### Your task
What is the number of lines below that include the string "split"? Provide that number alone.

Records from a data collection

(** The result of a task whose frame was handed back is cached. *)
Lemma cache_call r p y id b :
  agrees p y -> rtc (media_step true) media_start y -> mkTask id b None ∈ ms_tasks y ->
  exists y', media_step true y y' /\ agrees (on_buffer b (updateCachedInferenceResult r) p) y' /\ mkTask id b None ∈ ms_tasks y'.
Proof.
  intros Hag Hy Ht. destruct (task_side y _ Hy Ht) as [x Hx]. cbn in Hx. destruct y as [s sides tasks]. cbn in *.
  eexists. split; [apply (media_stream true b x (sd_with_buffer (updateCachedInferenceResult r (sd_buffer x)) x) s sides tasks Hx eq_refl)|].
  - by apply (step_other (CallUpdateCached r) (mkShared (sd_buffer x) (sd_seen x) None)).
  - split; [|exact Ht].
    destruct (matches_alter _ _ _ b x (sd_with_buffer (updateCachedInferenceResult r (sd_buffer x)) x)
                (updateCachedInferenceResult r) Hag Hx eq_refl) as [_ H2].
    destruct Hag as [Hs _]. by split.
Qed.

(** The task ends: the scheduler takes the mark back. *)
Lemma end_call (f : string -> Z -> RoundRobinInferScheduler -> RoundRobinInferScheduler) p y id b frame_id :
  f = completeTask \/ f = cancelTask -> agrees p y -> mkTask id b None ∈ ms_tasks y ->
  exists y', media_step true y y' /\ agrees (on_scheduler (f id frame_id) p) y' /\ ms_tasks y ≡ₚ mkTask id b None :: ms_tasks y'.
Proof.
  intros Hf [Hs Hw] Ht. pose proof (proj1 (elem_of_Permutation (ms_tasks y) (mkTask id b None)) Ht) as [rest Hrest].
  destruct y as [s sides tasks]. cbn in *. subst s. exists (mkMedia (f id frame_id (pl_scheduler p)) sides rest).
  split; [|by split]. destruct Hf as [-> | ->]; [by eapply media_complete|by eapply media_cancel].
Qed.

(** ** A task *)

Section Loops.
Context `{MessageDifferencer} `{EnvelopeCodec} (api : TrackerApi) (edge : EdgeInferApi)
        (av_rescale_q : Z -> AVRational -> AVRational -> Z)
        (av_packet_rescale_ts : AVPacket -> AVRational -> AVRational -> AVPacket)
        (rec_write_ok : nat -> bool) (clone_ok : AVPacket -> bool) (rename_ok : string -> string -> bool).

Abbreviation infer_task := (infer_task api edge av_rescale_q av_packet_rescale_ts rec_write_ok clone_ok rename_ok).
Abbreviation infer_turn := (infer_turn api edge av_rescale_q av_packet_rescale_ts rec_write_ok clone_ok rename_ok).
Abbreviation reached := (rtc (media_step true) media_start).

(** The system got from [y] to [z], and the task [id] of the buffer [b] is over. *)
Definition given_up (id : string) (b : buffer_ptr) (y z : media_system) : Prop :=
  exists y1, rtc (media_step true) y y1 /\ media_step true y1 z /\ ms_tasks y1 ≡ₚ mkTask id b None :: ms_tasks z.

Lemma given_up_after id b x y z : rtc (media_step true) x y -> given_up id b y z -> given_up id b x z.
Proof. intros Hxy (y1 & H1 & H2 & H3). exists y1. split; [by etrans|done]. Qed.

### Finished exercise
5